Sa barbe était noire, tandis que ses cheveux, qu’il laissait croître depuis longtemps et qui retombaient négligemment sur ses épaules, étaient d’un blond châtain. 

Un grand air de bonté se reflétait sur toute sa physionomie. 

Ses yeux, qu’il tenait habituellement à demi-fermés, lui donnaient au premier abord une apparence engourdie ; mais ils étincelaient d’une rare intelligence, enchâssés sous leurs sourcils noirs et épais, lorsqu’il était sous l’influence d’une émotion un peu vive. 

Du reste, dans sa personne, rien n’était remarquable, si ce n’est un air d’apathie et d’insouciance, que l’extrême lenteur de ses mouvements laissait naturellement supposer. 

Son habilité extraordinaire à conduire un canot lui avait fait donner le surnom de Canotier

* * * 

La lumière vacillante de la lanterne éclairait, par intervalles, un autre personnage assis à la tête du canot que son accoutrement désignait suffisamment comme appartenant à la race des Peaux-Rouges. 

C’était un homme superbe, à l’oeil d’aigle, aux lèvres fines et fièrement arquées, au front élevé rayonnant d’intelligence et de loyauté, et d’un galbe si irréprochable que Phidias ou Canova l’eussent copié avec amour, comme le type de l’homme à l’état de nature. 

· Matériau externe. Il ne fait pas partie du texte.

#[global] Instance device_eq_dec : EqDecision device.
Proof. solve_decision. Defined.

(** The hidden state the helpers read and write: Python's generator and
    torch's default generator of every device. *)
Record World (PG TG : Type) : Type := mkWorld {
  py_gen : PG;
  torch_gen : device -> TG
}.
Arguments mkWorld {PG TG} py_gen torch_gen.
Arguments py_gen {PG TG} w.
Arguments torch_gen {PG TG} w dev.

Section Draws.
Context {PG TG : Type}.
Context `{PyRandom.Generator PG} `{TorchRandom.Generator TG}.

Definition set_torch_gen (w : World PG TG) (dev : device) (g : TG)
  : World PG TG :=
  mkWorld (py_gen w)
          (fun d => if decide (d = dev) then g else torch_gen w d).

(** [random.randint(a, b)] on the module's generator. *)
Definition py_randint (a b : Z) : M (World PG TG) Z :=
  fun w =>
    let r := PyRandom.randint a b (py_gen w) in
    (Ok (fst r), mkWorld (snd r) (torch_gen w)).

(** [random.random()] on the module's generator. *)
Definition py_random : M (World PG TG) Q :=
  fun w =>
    let r := PyRandom.random (py_gen w) in
    (Ok (fst r), mkWorld (snd r) (torch_gen w)).

(** [torch.randperm(n)]: a one-dimensional index tensor drawn from the
    CPU generator. *)
Definition torch_randperm (n : nat) : M (World PG TG) (list nat) :=
  fun w =>
    let r := TorchRandom.randperm n (torch_gen w cpu) in
    (Ok (fst r), set_torch_gen w cpu (snd r)).

(** [torch.rand(size, device=dev)]: one draw per element, from the
    generator of [dev]. *)
Definition torch_rand (sz : list nat) (dev : device)
  : M (World PG TG) (Tensor Q) :=
  fun w =>
    let r := TorchRandom.rand (Torch.numel sz) (torch_gen w dev) in
    (Ok (mkTensor sz (fst r)), set_torch_gen w dev (snd r)).

End Draws.

(** ** Single precision

    [torch.rand] makes a tensor of single-precision floats, and a
    number compared with such a tensor is first converted to single
    precision: rounded to the nearest of the floats, a tie going to the
    one with an even significand (24 bits, exponents from -126 up,
    below which the spacing stays that of exponent -126).  The
    exponent is not bounded above here: a number beyond the largest
    float rounds to infinity in torch, which compares with the draws,
    all below 1, as every number from 1 on does. *)

Module Float32.

Definition pow2 (e : Z) : Q := (2 ^ e)%Q.

(** For [a > 0], the [e] with [2^e <= a < 2^(e+1)]. *)
Definition floor_log2 (a : Q) : Z :=
  let k := (Z.log2 (Qnum a) - Z.log2 (Z.pos (Qden a)))%Z in
  if Qle_bool (pow2 k) a then k else (k - 1)%Z.

(** The nearest integer, a tie going to the even one. *)
Definition round_half_even (x : Q) : Z :=
  let f := Qfloor x in
  match (x - inject_Z f ?= 1 # 2)%Q with
  | Lt => f
  | Gt => (f + 1)%Z
  | Eq => if Z.even f then f else (f + 1)%Z
  end.

Definition exponent (a : Q) : Z := Z.max (floor_log2 a) (-126).

(** The float nearest to [a > 0]: a multiple of the unit in the last
    of the 24 places of [a]'s exponent. *)
Definition round_pos (a : Q) : Q :=
  let ulp := pow2 (exponent a - 23) in
  (inject_Z (round_half_even (a / ulp)) * ulp)%Q.

Definition round (q : Q) : Q :=
  match (q ?= 0)%Q with
  | Eq => 0%Q
  | Gt => round_pos q
  | Lt => (- round_pos (- q))%Q
  end.


End Float32.

(** [t < c] for a single-precision tensor and a number: [c] is
    converted to single precision, then compared elementwise; the
    shape is kept. *)
Definition lt_scalar (t : Tensor Q) (c : Q) : Tensor bool :=
  mkTensor (shape t) (map (fun u => Qltb u (Float32.round c)) (data t)).

(** [d[key]] on a Python dict. *)
Definition getitem `{Countable K} {V : Type} (d : gmap K V) (key : K) : result V :=
  match d !! key with
  | Some v => Ok v
  | None => Raise KeyError
  end.

(** ** MONAI: transform objects

    The transforms are library objects; the code only constructs them.
    A transform is recorded as its class and the arguments it was
    built with, in the order the code passes them. *)

Module Monai.

(** A numeric literal of the source: a decimal, [torch.pi], or a
    quotient of two. *)
Inductive number : Type :=
  | Lit (q : Q)
  | TorchPi
  | Div (a b : number).

Inductive transform : Type :=
  | LoadImaged (keys : string) (image_only : bool) (reader : string)
  | EnsureChannelFirstd (keys : string) (strict_check : bool)
  | Orientationd (keys : string) (axcodes : string)
  | NormalizeIntensityd (keys : string) (subtrahend divisor : number)
  | RandFlipd (keys : string) (prob : number) (spatial_axis : list Z)
  | RandAffined (keys : string) (prob : number)
      (rotate_range translate_range scale_range : list number)
      (padding_mode : string)
  | RandAdjustContrastd (keys : string) (prob : number)
      (gamma : number * number)
  | RandScaleIntensityd (keys : string) (factors prob : number)
  | RandShiftIntensityd (keys : string) (offsets prob : number)
  | RandGaussianNoised (keys : string) (prob mean std : number)
  | RandGaussianSmoothd (keys : string) (prob : number)
      (sigma_x sigma_y sigma_z : number * number)
  | RandCoarseDropoutd (keys : string) (prob : number) (holes : Z)
      (spatial_size : list Z) (max_holes : Z) (fill_value : number)
  | EnsureTyped (keys : string).

(** [Compose(transforms)]: the stages, applied first to last. *)
Record Compose : Type := mkCompose { transforms : list transform }.

Definition is_coarse_dropout (t : transform) : bool :=
  match t with
  | RandCoarseDropoutd _ _ _ _ _ _ => true
  | _ => false
  end.

End Monai.

(** ** src/data/transforms.py *)

Module Transforms.
Import Monai.

Definition get_monai_augment (with_coarse : bool) : Compose :=
  let aug := [
    RandFlipd "image" (Lit 0.5) [0%Z];
    RandFlipd "image" (Lit 0.5) [1%Z];
    RandFlipd "image" (Lit 0.5) [2%Z];
    RandAffined "image" (Lit 0.7)
      (repeat (Div TorchPi (Lit 36)) 3)
      [Lit 4; Lit 4; Lit 4]
      (repeat (Lit 0.05) 3)
      "border";
    RandAdjustContrastd "image" (Lit 0.3) (Lit 0.7, Lit 1.4);
    RandScaleIntensityd "image" (Lit 0.15) (Lit 0.3);
    RandShiftIntensityd "image" (Lit 0.10) (Lit 0.3);
    RandGaussianNoised "image" (Lit 0.25) (Lit 0) (Lit 0.01);
    RandGaussianSmoothd "image" (Lit 0.15)
      (Lit 0, Lit 1) (Lit 0, Lit 1) (Lit 0, Lit 1)
  ] in
  let aug :=
    if with_coarse then
      aug ++ [RandCoarseDropoutd "image" (Lit 0.2) 4 [16%Z; 16%Z; 16%Z] 4
                (Lit 0)]
    else aug in
  let aug := aug ++ [EnsureTyped "image"] in
  mkCompose aug.

Definition build_transforms (mean std : number)
  : Compose * Compose * Compose :=
  let load_tf := mkCompose [
    LoadImaged "image" false "ITKReader";
    EnsureChannelFirstd "image" false;
    Orientationd "image" "SAR";
    NormalizeIntensityd "image" mean std;
    EnsureTyped "image"
  ] in
  (load_tf, get_monai_augment false, get_monai_augment true).

Section Helpers.
Context {A : Type} `{Inhabited A}.
Context {PG TG : Type}.
Context `{PyRandom.Generator PG} `{TorchRandom.Generator TG}.

Definition dims_map : gmap Z (nat * nat) :=
  {[ 0%Z := (2, 3); 1%Z := (1, 3); 2%Z := (1, 2) ]}.

Definition random_rotation_single (vol : Tensor A)
  : M (World PG TG) (Tensor A * Z) :=
  (axis <- py_randint 0 2 ;;
   k <- py_randint 0 3 ;;
   dims <- lift (getitem dims_map axis) ;;
   out <- lift (Torch.rot90 vol k [fst dims; snd dims]) ;;
   ret (out, (axis * 4 + k)%Z))%py.

Definition random_jigsaw_single (vol : Tensor A)
  : M (World PG TG) (Tensor A * Z) :=
  (u <- py_random ;;
   if Qltb u 0.5 then
     n <- lift (Torch.size vol 1) ;;
     perm <- torch_randperm n ;;
     out <- lift (Torch.index_dim1 vol perm) ;;
     ret (out, 1%Z)
   else ret (vol, 0%Z))%py.

(** [tf] is any callable from a sample mapping to a sample mapping; it
    may draw random numbers, keep state and raise, so it runs in the
    monad over a store [S] of its own. *)
Definition augment_batch {S : Type} (imgs : Tensor A)
    (tf : gmap string (Tensor A) -> M S (gmap string (Tensor A)))
  : M S (Tensor A) :=
  (samples <- lift (Torch.iterate imgs) ;;
   outs <- for_each (fun s => d <- tf {[ "image" := s ]} ;;
                              lift (getitem d "image")) samples ;;
   lift (Torch.stack outs))%py.

Definition create_mask (shape : list nat) (ratio : Q) (dev : device)
  : M (World PG TG) (Tensor bool) :=
  (u <- torch_rand shape dev ;;
   ret (lt_scalar u ratio))%py.

End Helpers.
End Transforms.

(** ** torch.nn.Linear

    Scalars are kept abstract: only the operations the layer performs
    on them are named, so nothing depends on how floating-point
    arithmetic rounds. *)

Module NN.
Section Linear.
Context {R : Type} `{Inhabited R}.
Variables (radd rmul : R -> R -> R) (rzero : R).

Selon la coutume indienne, ses cheveux étaient rasés, à l’exception d’une touffe attachée au sommet de la tête avec des plumes de faucon, d’outarde et d’oie sauvages, qui formaient comme le cimier d’un casque antique. 

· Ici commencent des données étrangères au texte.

(** C9. When [predict] has returned a label and a folium call of the
    render (building the map, the marker, a circle, saving, or showing the
    map) is the first to raise, the exception lands in the handler of the
    prediction stage: the page shows the predicted label and then the
    error "Prediction failed: " with the exception's message, no map is
    shown, and the submission counts as failed.  The map file is then
    untouched when the call that raised came before the save, is whatever
    the failed save left when the save raised, and already holds the new
    map when only the display raised.  The run goes on to the "View Full
    Risk Map" section with that file, and ends normally unless what it
    finds there cannot be read. *)
Theorem render_exception_reported_as_prediction_failure
        (p : process) (i : interaction) (model : Model)
        (prediction : string) (others : list string)
        (c : folium.call) (e : Py.exn) :
  loaded p (world i) model ->
  submit i = true ->
  predict model (input_features (widgets i)) = Py.Returns (prediction :: others) ->
  first_fault (world i) render_calls = Some (c, e) ->
  fst (primary (world i) model (widgets i)
         {| log := page_with_form; map_html := p_map_html p;
            cache := Some (Some model) |})
  = Done tt
  /\ In (success ("✅ **Predicted Risk Level: `" ++ prediction ++ "`**")) (log (snd (run p i)))
  /\ In (error ("❌ Prediction failed: " ++ Py.str_exn e)) (log (snd (run p i)))
  /\ In (folium_called c) (log (snd (run p i)))
  /\ existsb is_map_widget (log (snd (run p i))) = false
  /\ verdict_of (log (snd (run p i))) = Failed
  /\ map_html (snd (run p i))
     = match c with
       | folium.call_save => failed_save_leaves (world i) (p_map_html p)
       | folium.call_folium_static =>
           Some (Document (html_of (world i) (rendered_map (world i) prediction (widgets i))))
       | _ => p_map_html p
       end
  /\ fst (run p i)
     = match map_html (snd (run p i)) with
       | Some (Unreadable unread) => Raised unread
       | _ => Done tt
       end.
Proof.
  intros Hl Hs Hp Hf. rewrite (run_loaded p i model Hl), Hs.
  destruct i as [w r sb], p as [old c0]. cbn [world widgets submit p_map_html] in *.
  revert Hf. cbv [first_fault render_calls List.map high_risk_states Datatypes.app fst].
  exec. rewrite Hp. cbv [Py.getitem0]. cbv beta iota.
  split_faults; intros Hf; try discriminate Hf;
    injection Hf as <- <-; settle_file w old; exec; cbv [In];
    repeat split; try reflexivity; tauto.
Qed.

Lemma render_exception_reported_as_prediction_failure_witness :
  In (error "❌ Prediction failed: disk full")
     (log (snd (run {| p_map_html := Some (Document "<html>old</html>"); p_cache := None |}
                    (Demo.submission
                       (Demo.world_of (Some (Py.Returns (Demo.answers "High")))
                                      (Demo.save_fails "disk full"))))))
  /\ verdict_of
       (log (snd (run {| p_map_html := Some (Document "<html>old</html>"); p_cache := None |}
                      (Demo.submission
                         (Demo.world_of (Some (Py.Returns (Demo.answers "High")))
                                        (Demo.save_fails "disk full"))))))
     = Failed
  /\ map_html
       (snd (run {| p_map_html := Some (Document "<html>old</html>"); p_cache := None |}
                 (Demo.submission
                    (Demo.world_of (Some (Py.Returns (Demo.answers "High")))
                                   (Demo.save_fails "disk full")))))
     = Some (Document "<html>old</html>").
Proof.
  destruct (render_exception_reported_as_prediction_failure
              {| p_map_html := Some (Document "<html>old</html>"); p_cache := None |}
              (Demo.submission
                 (Demo.world_of (Some (Py.Returns (Demo.answers "High")))
                                (Demo.save_fails "disk full")))
              (Demo.answers "High") "High" [] folium.call_save (Py.Exception "disk full")
              (or_intror (conj eq_refl eq_refl)) eq_refl eq_refl eq_refl)
    as (_ & _ & Herr & _ & _ & Hverdict & Hfile & _).
  split; [exact Herr | split; [exact Hverdict | exact Hfile]].
Defined.

(* ===================================================================== *)
(** ** Further properties of the script *)
(* ===================================================================== *)

(** *** How a run ends *)

(** A run that has its model shows the form and keeps that model cached;
    it ends normally, unless it is a submission and what is under the map
    file's name after the prediction stage cannot be read. *)
Lemma run_loaded_ends (p : process) (i : interaction) (model : Model) :
  loaded p (world i) model ->
  cache (snd (run p i)) = Some (Some model)
  /\ firstn 5 (log (snd (run p i))) = page_with_form
  /\ fst (run p i)
     = if submit i then full_map_end (map_html (snd (run p i))) else Done tt.
Proof.
  intros Hl. rewrite (run_loaded p i model Hl).
  destruct i as [w r sb], p as [old c]. cbn [world widgets submit p_map_html].
  destruct sb; [| repeat split; reflexivity].
  submission_cases model r; settle_file w old; repeat split; reflexivity.
Qed.

(** A run whose [joblib.load] raises lets the exception through, with the
    page heading written and nothing cached. *)
Lemma run_load_raises (p : process) (i : interaction) (e : Py.exn) :
  p_cache p = None -> model_pkl (world i) = Some (Py.Raises e) ->
  run p i = (Raised e, {| log := preamble; map_html := p_map_html p; cache := None |}).
Proof.
  intros Hc Hpkl. destruct p as [old c]. cbn [p_cache] in Hc. subst c.
  exec. rewrite Hpkl. reflexivity.
Qed.

(** The ways the model check can go: a model, no model, or an exception
    of [joblib.load]. *)
Lemma model_check_cases (p : process) (w : env) :
  (exists model, loaded p w model)
  \/ (p_cache p = Some None
      \/ (p_cache p = None
          /\ (model_pkl w = None \/ model_pkl w = Some (Py.Returns None))))
  \/ (exists e, p_cache p = None /\ model_pkl w = Some (Py.Raises e)).
Proof.
  destruct p as [old [[model |] |]]; cbn [p_cache].
  - left. exists model. left. reflexivity.
  - right. left. left. reflexivity.
  - destruct (model_pkl w) as [[[model |] | e] |] eqn:Hpkl.
    + left. exists model. right. split; [reflexivity | exact Hpkl].
    + right. left. right. split; [reflexivity | right; reflexivity].
    + right. right. exists e. split; reflexivity.
    + right. left. right. split; [reflexivity | left; reflexivity].
Qed.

Il portait une espèce de manteau, bordé d’une frange rose et lilas, fait avec ces peaux de caribou, couleur orange,2 que les Sauvages seuls savent rendre si soyeuses et si molles. 

Des mocassins ornés de rassades et de poils de porc-épic, teints en rouge et bleu, couvraient ses pieds. 

Les guerriers de sa tribu l’appelaient Misti Tshinépik’, c’est-à-dire la Grande-Couleuvre, soit à cause de sa souplesse extraordinaire, soit à cause de la figure de ce reptile tatouée sur sa poitrine. 

* * * 

Les reflets de pourpre de la lanterne dessinaient encore la silhouette de deux autres personnages assis au centre du canot. 

C’était celle d’une jeune femme et d’un enfant de huit à dix ans. 

Une profonde mélancolie mêlée d’inquiétude se reflétait sur la figure pleine d’énergie de Madame Houel. 

Ainsi se nommait la jeune femme. 

La noblesse de ses traits et l’élégance de ses vêtements révélaient une personne de distinction. 

Au moment où le canot franchissait la pénombre projetée par la lumière, elle était occupée à étendre un châle sur les épaules de son enfant pour le préserver de l’humidité de la nuit. 

* * * 

Quand le canot eut entièrement disparu dans les ténèbres, l’homme à la lanterne remonta lentement la berge : 

– Diantre ! murmurait-il à part lui en s’éloignant, il faut que Madame ait bien du courage pour s’embarquer par une pareille nuit. 

Je veux bien croire que Monsieur Houel a été gravement blessé. 

Mais qu’était-il besoin de tant se hâter et de s’exposer, par là, à un danger évident ? 

Ne pouvait-elle au moins attendre jusqu’à demain matin ? 

Mais à peine a-t-elle appris la fatale nouvelle qu’elle n’a pas même pris le temps de faire ses malles. 

Ah ! je crains fort qu’il ne lui arrive quelque malheur. 

Et puis ce massacre de trois hommes par un parti d’Iroquois qui a fait une descente avant-hier dans l’île d’Orléans et qui a enlevé une femme et quatre enfants... 

Ils seront fort heureux s’ils ne font pas la rencontre de quelques-uns de ces démons enragés. 

En faisant ces réflexions, il disparut derrière l’angle d’une maison, et tout rentra dans les ténèbres.